*** Opening SOURCE DATA ***

(** [now] is the reading of the clock at the call of
    [datetime.datetime.now()]. *)
Definition ExtractDataPageYouTube (now : datetime) (driver : WebDriver) : M St Data :=
  let f := ExtractDataPageYouTube_frame in
  let v_date_scraping := strftime now in
  v_url_post ← _extract_url_post driver f;
  v_channel_name ← _extract_name_channel driver f;
  v_count_subscribers ← _extract_count_subscribers driver f;
  v_id_channel ← _extract_id_channel driver f;
  v_title ← _extract_title_post driver f;
  v_description ← _extract_description driver f;
  v_views ← _extract_count_views driver f;
  v_count_comment ← _extract_count_comments driver f;
  v_count_likes ← _extract_count_likes driver f;
  v_upload ← _extract_upload driver f;
  v_username ← _extract_usernames driver f;
  v_emoji ← _extract_comments_emojis driver f;
  v_n_like ← _extract_n_likes driver f;
  v_n_response ← _extract_n_responses driver f;
  v_date ← _extract_dates driver f;
  let data :=
    {| date_scraping := v_date_scraping;
       url_post := v_url_post;
       channel_name := v_channel_name;
       count_subscribers := v_count_subscribers;
       id_channel := v_id_channel;
       title := v_title;
       description := v_description;
       views := v_views;
       count_comment := v_count_comment;
       count_likes := v_count_likes;
       upload := v_upload;
       comment := {| username := v_username; emoji := v_emoji; n_like := v_n_like;
                     n_response := v_n_response; date := v_date |} |} in
  log_size "username" (username (comment data));;
  log_size "emoji" (emoji (comment data));;
  log_size "n_like" (n_like (comment data));;
  log_size "n_response" (n_response (comment data));;
  log_size "date" (date (comment data));;
  mret data.

End Page.

Section Scroll.
Context {St : Type} `{Traced St}.

Definition height_script : string :=
  "return { pageHeight: Math.max(document.body.scrollHeight, document.body.offsetHeight, document.documentElement.clientHeight, document.documentElement.scrollHeight, document.documentElement.offsetHeight) };".

(** [heights k] is [dimensions['pageHeight']] as the run number [k] of
    [height_script] reports it; run [0] is the one before the loop, run
    [r] the one of round [r].  The calls on the driver are taken to
    return: the loop is modelled for its counter and the heights it
    reads, not for the failures of the browser. *)
Variable heights : nat -> Z.

(** [driver.execute_script('window.scrollBy(0, dy);')] and the pause
    that follows it. *)
Definition scroll_by (dy : string) : M St unit :=
  emit (EvScript ("window.scrollBy(0, " +:+ dy +:+ ");"));;
  emit EvSleep.

Definition max_attempts : nat := 3.

(** The body of the [while] loop, entered after [rounds] rounds: the new
    values of [page_init_height] and [current_attempt]. *)
Definition scroll_round (rounds : nat) (page_init_height : Z) (current_attempt : nat)
    : M St (Z * nat) :=
  scroll_by "449";; scroll_by "449";; scroll_by "449";; scroll_by "449";; scroll_by "449";;
  scroll_by "-169";;
  emit (EvScript height_script);;
  let page_last_height := heights (S rounds) in
  LogMessage "INFO" ("New total page height: " +:+ PyString.str_of_Z page_last_height);;
  if Z.eqb page_init_height page_last_height then
    let current_attempt := current_attempt + 1 in
    LogMessage "INFO" ("Attempt " +:+ PyString.str_of_nat current_attempt
                       +:+ ": Page height has not changed.");;
    scroll_by "449";;
    mret (page_init_height, current_attempt)
  else
    mret (page_last_height, 0).

(** [while current_attempt < max_attempts: ...].  The result is the
    number of rounds made when the loop ends, [None] when [fuel] rounds
    were not enough to end it. *)
Fixpoint scroll_while (fuel rounds : nat) (page_init_height : Z) (current_attempt : nat)
    : M St (option nat) :=
  if Nat.ltb current_attempt max_attempts then
    match fuel with
    | 0 => mret None
    | S fuel' =>
        '(page_init_height', current_attempt') ←
           scroll_round rounds page_init_height current_attempt;
        scroll_while fuel' (S rounds) page_init_height' current_attempt'
    end
  else mret (Some rounds).

Definition ScrollDownPageYouTube (fuel : nat) : M St (option nat) :=
  emit (EvScript height_script);;
  let page_init_height := heights 0 in
  LogMessage "INFO" ("Initial total page height: " +:+ PyString.str_of_Z page_init_height);;
  let current_attempt := 0 in
  r ← scroll_while fuel 0 page_init_height current_attempt;
  match r with
  | Some rounds =>
      LogMessage "INFO" "Scrolling complete or maximum attempts reached.";;
      mret (Some rounds)
  | None => mret None
  end.

End Scroll.

(** The number of rounds in a row, ending with round [r], after which
    the page height was found unchanged. *)
Fixpoint streak (heights : nat -> Z) (r : nat) : nat :=
  match r with
  | 0 => 0
  | S r' => if Z.eqb (heights r') (heights r) then S (streak heights r') else 0
  end.

(** The comments that the clean-up at the end of
    [_extract_comments_emojis] is meant to leave, and the number of those
    it is meant to take away. *)
Definition keep (item : pyval) : bool := negb (is_empty_comentario item).

Definition empties (elements : list pyval) : nat :=
  length (List.filter is_empty_comentario elements).

End Youtube.

(* ===================================================================== *)
(** * twitch.py                                                           *)
(* ===================================================================== *)

Module Twitch.
Import Py Selenium Inspect Datetime.

(** [db]: a dictionary of five columns. *)
Record DB : Type := {
  db_date_scraping : list string;
  db_time_live : list pyval;
  db_views : list pyval;
  db_username : list string;
  db_comment : list string;
}.

(** [{'date_scraping': [], 'time_live': [], 'views': [], 'username': [], 'comment': []}] *)
Definition empty_db : DB :=
  {| db_date_scraping := []; db_time_live := []; db_views := [];
     db_username := []; db_comment := [] |}.

(** A row of the data frame and of the CSV file. *)
Record Row : Type := {
  row_date_scraping : string;
  row_time_live : pyval;
  row_views : pyval;
  row_username : string;
  row_comment : string;
}.

(** [pd.DataFrame(data)]: the rows of the five columns; columns of
    different lengths are refused. *)
Fixpoint rows_of (d : list string) (t v : list pyval) (u c : list string) : list Row :=
  match d, t, v, u, c with
  | d0 :: d', t0 :: t', v0 :: v', u0 :: u', c0 :: c' =>
      {| row_date_scraping := d0; row_time_live := t0; row_views := v0;
         row_username := u0; row_comment := c0 |} :: rows_of d' t' v' u' c'
  | _, _, _, _, _ => []
  end.

Definition same_lengths (data : DB) : bool :=
  let n := length (db_date_scraping data) in
  Nat.eqb (length (db_time_live data)) n && Nat.eqb (length (db_views data)) n
  && Nat.eqb (length (db_username data)) n && Nat.eqb (length (db_comment data)) n.

Definition DataFrame (data : DB) : result (list Row) :=
  if same_lengths data
  then Ok (rows_of (db_date_scraping data) (db_time_live data) (db_views data)
                   (db_username data) (db_comment data))
  else Raise ValueError.

(** The local variables of [ExtractDataPageTwitch], the CSV files and
    the trace.  A variable that no assignment has reached is [None].  A
    file holds the rows that [to_csv] wrote, and [read_csv] gives them
    back in the same number and order; how pandas re-types the cells on
    reading is not modelled. *)
Record State : Type := {
  db : DB;
  seen_comments : gset string;
  html_content : option Html;
  time_live : option pyval;
  views : option pyval;
  usernames : option (list string);
  comments : option (list string);
  now : option string;
  files : gmap string (list Row);
  trace : list event;
}.

Definition set_db (f : DB -> DB) (s : State) : State :=
  {| db := f (db s); seen_comments := seen_comments s; html_content := html_content s;
     time_live := time_live s; views := views s; usernames := usernames s;
     comments := comments s; now := now s; files := files s; trace := trace s |}.

Definition set_seen_comments (f : gset string -> gset string) (s : State) : State :=
  {| db := db s; seen_comments := f (seen_comments s); html_content := html_content s;
     time_live := time_live s; views := views s; usernames := usernames s;
     comments := comments s; now := now s; files := files s; trace := trace s |}.

Definition set_html_content (x : Html) (s : State) : State :=
  {| db := db s; seen_comments := seen_comments s; html_content := Some x;
     time_live := time_live s; views := views s; usernames := usernames s;
     comments := comments s; now := now s; files := files s; trace := trace s |}.

Definition set_time_live (x : pyval) (s : State) : State :=
  {| db := db s; seen_comments := seen_comments s; html_content := html_content s;
     time_live := Some x; views := views s; usernames := usernames s;
     comments := comments s; now := now s; files := files s; trace := trace s |}.

Definition set_views (x : pyval) (s : State) : State :=
  {| db := db s; seen_comments := seen_comments s; html_content := html_content s;
     time_live := time_live s; views := Some x; usernames := usernames s;
     comments := comments s; now := now s; files := files s; trace := trace s |}.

*** Closing SOURCE DATA ***

## ACTION ITEM:
The answer must consist solely of the number of lines in the listing that include the string "columns".

## EXERCISE OUTPUT:
2